Nel 2016 lo studio “Definizione dell’esposizione a metalli con proprietà neurotossiche (As, Cd, Hg, Mn e Pb) in fluidi e tessuti di soggetti in età evolutiva (6-12 anni) residenti nelle aree di Taranto in studio e in un gruppo di controllo al fine di individuare eventuali difformità di esposizione e valutare le possibili associazioni con deficienze nella sfera neuro-comportamentale e cognitiva”,  condotto dall’Istituto Superiore di Sanità e dall’ASL di Taranto in collaborazione con l’Università di Brescia, si è evidenziata una associazione dei punteggi di QI, test di iperattività, disturbi dell’attenzione e del comportamento sociale, con gli indicatori di biomonitoraggio, in modo particolare per il   piombo  ematico.

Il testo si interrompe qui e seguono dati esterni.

(** The marker as the next launch reads it. *)
Definition pending (dir : string) (o : Os) : bool :=
  match files o !! marker_path dir with Some b => has_header WIPE_PENDING_MAGIC WIPE_PENDING_VERSION b | None => false end.

Lemma run_on_os {A} (p : prog Os A) w : run (on_os p) w = ((run p (os w)).1, with_os (run p (os w)).2 w).
Proof.
  destruct w as [o se db hw b an]. unfold on_os, with_os. cbn [os secrets db_opened hardware bus answer]. revert o.
  induction p as [a|C f k IH]; intros o; [done|]. cbn [zoom run os]. destruct (f o) as [r o']. apply IH.
Qed.

Lemma crash_on_os {A} n (p : prog Os A) w : crash n (on_os p) w = with_os (crash n p (os w)) w.
Proof.
  destruct w as [o se db hw b an]. unfold on_os, with_os. cbn [os secrets db_opened hardware bus answer]. revert n o.
  induction p as [a|C f k IH]; intros [|n] o; try done. cbn [zoom crash os]. destruct (f o) as [r o']. apply IH.
Qed.

Lemma always_on_os {A} (I : Os -> Prop) (p : prog Os A) w : always I p (os w) -> always (fun w' => I (os w')) (on_os p) w.
Proof. intros Hp n. rewrite crash_on_os. apply Hp. Qed.

(** Only files that satisfy [may] change, and no key of the keychain. *)
Definition only (may : string -> Prop) (o o' : Os) : Prop :=
  (forall k, ~ may k -> files o' !! k = files o !! k) /\ keychain o' = keychain o.

Lemma only_trans may o1 o2 o3 : only may o1 o2 -> only may o2 o3 -> only may o1 o3.
Proof. intros [Hf1 Hk1] [Hf2 Hk2]. split; [intros k Hk; by rewrite Hf2, Hf1|congruence]. Qed.

(** Every call of a program changes only such files. *)
Definition touches (may : string -> Prop) {A} (p : prog Os A) : Prop := each_call (only may) p.

Lemma touches_crash may {A} (p : prog Os A) n o : touches may p -> only may o (crash n p o).
Proof. apply each_call_crash; [done|intros o1 o2 o3; apply only_trans]. Qed.

Lemma touches_run may {A} (p : prog Os A) o : touches may p -> only may o (run p o).2.
Proof. apply each_call_run; [done|intros o1 o2 o3; apply only_trans]. Qed.

Lemma touches_mono (may may' : string -> Prop) {A} (p : prog Os A) : (forall k, may k -> may' k) -> touches may p -> touches may' p.
Proof.
  intros Hm. induction 1 as [a|B f k Hf _ IH]; constructor; [|done]. intros o. destruct (Hf o) as [Ho Hk]. split; [|done]. auto.
Qed.

Lemma touches_bind may {A B} (p : prog Os A) (q : A -> prog Os B) : touches may p -> (forall a, touches may (q a)) -> touches may (pbind p q).
Proof. apply each_call_bind. Qed.

Lemma touches_bind_of may {A B} (Q : A -> Prop) (p : prog Os A) (q : A -> prog Os B) : touches may p -> produces Q p ->
  (forall a, Q a -> touches may (q a)) -> touches may (pbind p q).
Proof. apply each_call_bind_of. Qed.

Lemma touches_ret may {A} (a : A) : touches may (Ret a).
Proof. constructor. Qed.

Lemma touches_quiet may {A} (f : Os -> A * Os) : (forall o, files (f o).2 = files o /\ keychain (f o).2 = keychain o) -> touches may (call f).
Proof. intros Hf. apply each_call_call. intros o. destruct (Hf o) as [Hf1 Hf2]. split; [by rewrite Hf1|done]. Qed.

Lemma fallible_quiet {A} (f : Os -> (io_error + A) * Os) : (forall o, files (f o).2 = files o /\ keychain (f o).2 = keychain o) ->
  forall o, files (Os.fallible f o).2 = files o /\ keychain (Os.fallible f o).2 = keychain o.
Proof.
  intros Hf o. unfold Os.fallible, Os.next_fault. destruct (faults o) as [|[] fs]; [apply Hf|done|].
  destruct (Hf (mkOs (files o) (keychain o) fs)) as [-> ->]. done.
Qed.

Lemma touches_exists may k : touches may (call (Os.exists_ k)).
Proof. apply touches_quiet. intros o. unfold Os.exists_, Os.next_fault. by destruct (faults o) as [|[] fs]. Qed.

Lemma touches_mkdir may : touches may (call Os.create_dir_all).
Proof. apply touches_quiet, fallible_quiet. done. Qed.
(** A failed query reads as a session without credentials: the dial goes out with an empty password. *)
Lemma failed_query_dials_without_credential :
  match run (prepare_auth demo_input) (demo_dial [true]) with
  | (inr a, w) => view (store w) (auth a) = Some (APassword [])
  | (inl _, _) => False
  end.
Proof. reflexivity. Qed.

End Runs.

http://old.iss.it/binary/ilva/cont/3__127_222___Relazione_scientifica_CCM_Taranto_Finale.pdf

 I provvedimenti a tutela della salute

Che cosa le autorità hanno fatto in questi anni per i bambini? Il governo regionale precedente, dopo l’intervento della magistratura, ha investito molte risorse in un Centro Salute Ambiente e introdotto un regolamento in corrispondenza di giornate con vento forte da Nord (wind days) la cui efficacia non è stata ancora studiata in modo sistematico. Il governo regionale in carica ha fatto poi della de-carbonizzazione un suo punto programmatico che finora ha prodotto solo una pubblicazione sulla rivista medica The Lancet (Emiliano, Valenzano et al. 2018). La forza politica dell’attuale governo nazionale che alle ultime elezioni aveva riscosso a Taranto un successo mai prima registrato, con i primi provvedimenti sul siderurgico ha deluso molti dei suoi militanti portando Alessandro Battista, esponente di spicco e consigliere comunale del M5S, alle dimissioni dal movimento stesso.

In questo quadro appare più che mai urgente che le istituzioni perseguano obiettivi concreti di salvaguardia della salute pubblica. Non occorre inventare nulla come ricordava Paola Michelozzi sei anni fa: bisogna bonificare e ridurre le emissioni.

Proprio il 24 gennaio scorso la Corte dei Diritti dell’Uomo di Strasburgo ha emesso la sentenza sul caso Ilva e dà sostanzialmente ragione ai ricorrenti. 180 cittadini dell’area tarantina che si erano rivolti alla Corte sostenendo di aver subito danni alla salute a causa delle emissioni dell’Ilva. Il ricorso accusava le autorità italiane di aver violato il diritto alla vita e quello al rispetto della vita familiare e privata, sanciti dalla Carta dei diritti dell’uomo. Lo Stato, a loro dire, non avrebbe adottato le necessarie misure legislative per proteggere la loro salute e l’ambiente, vista la pericolosità dell’impianto, e la popolazione non sarebbe stata adeguatamente informata sui danni derivanti alla salute stessa.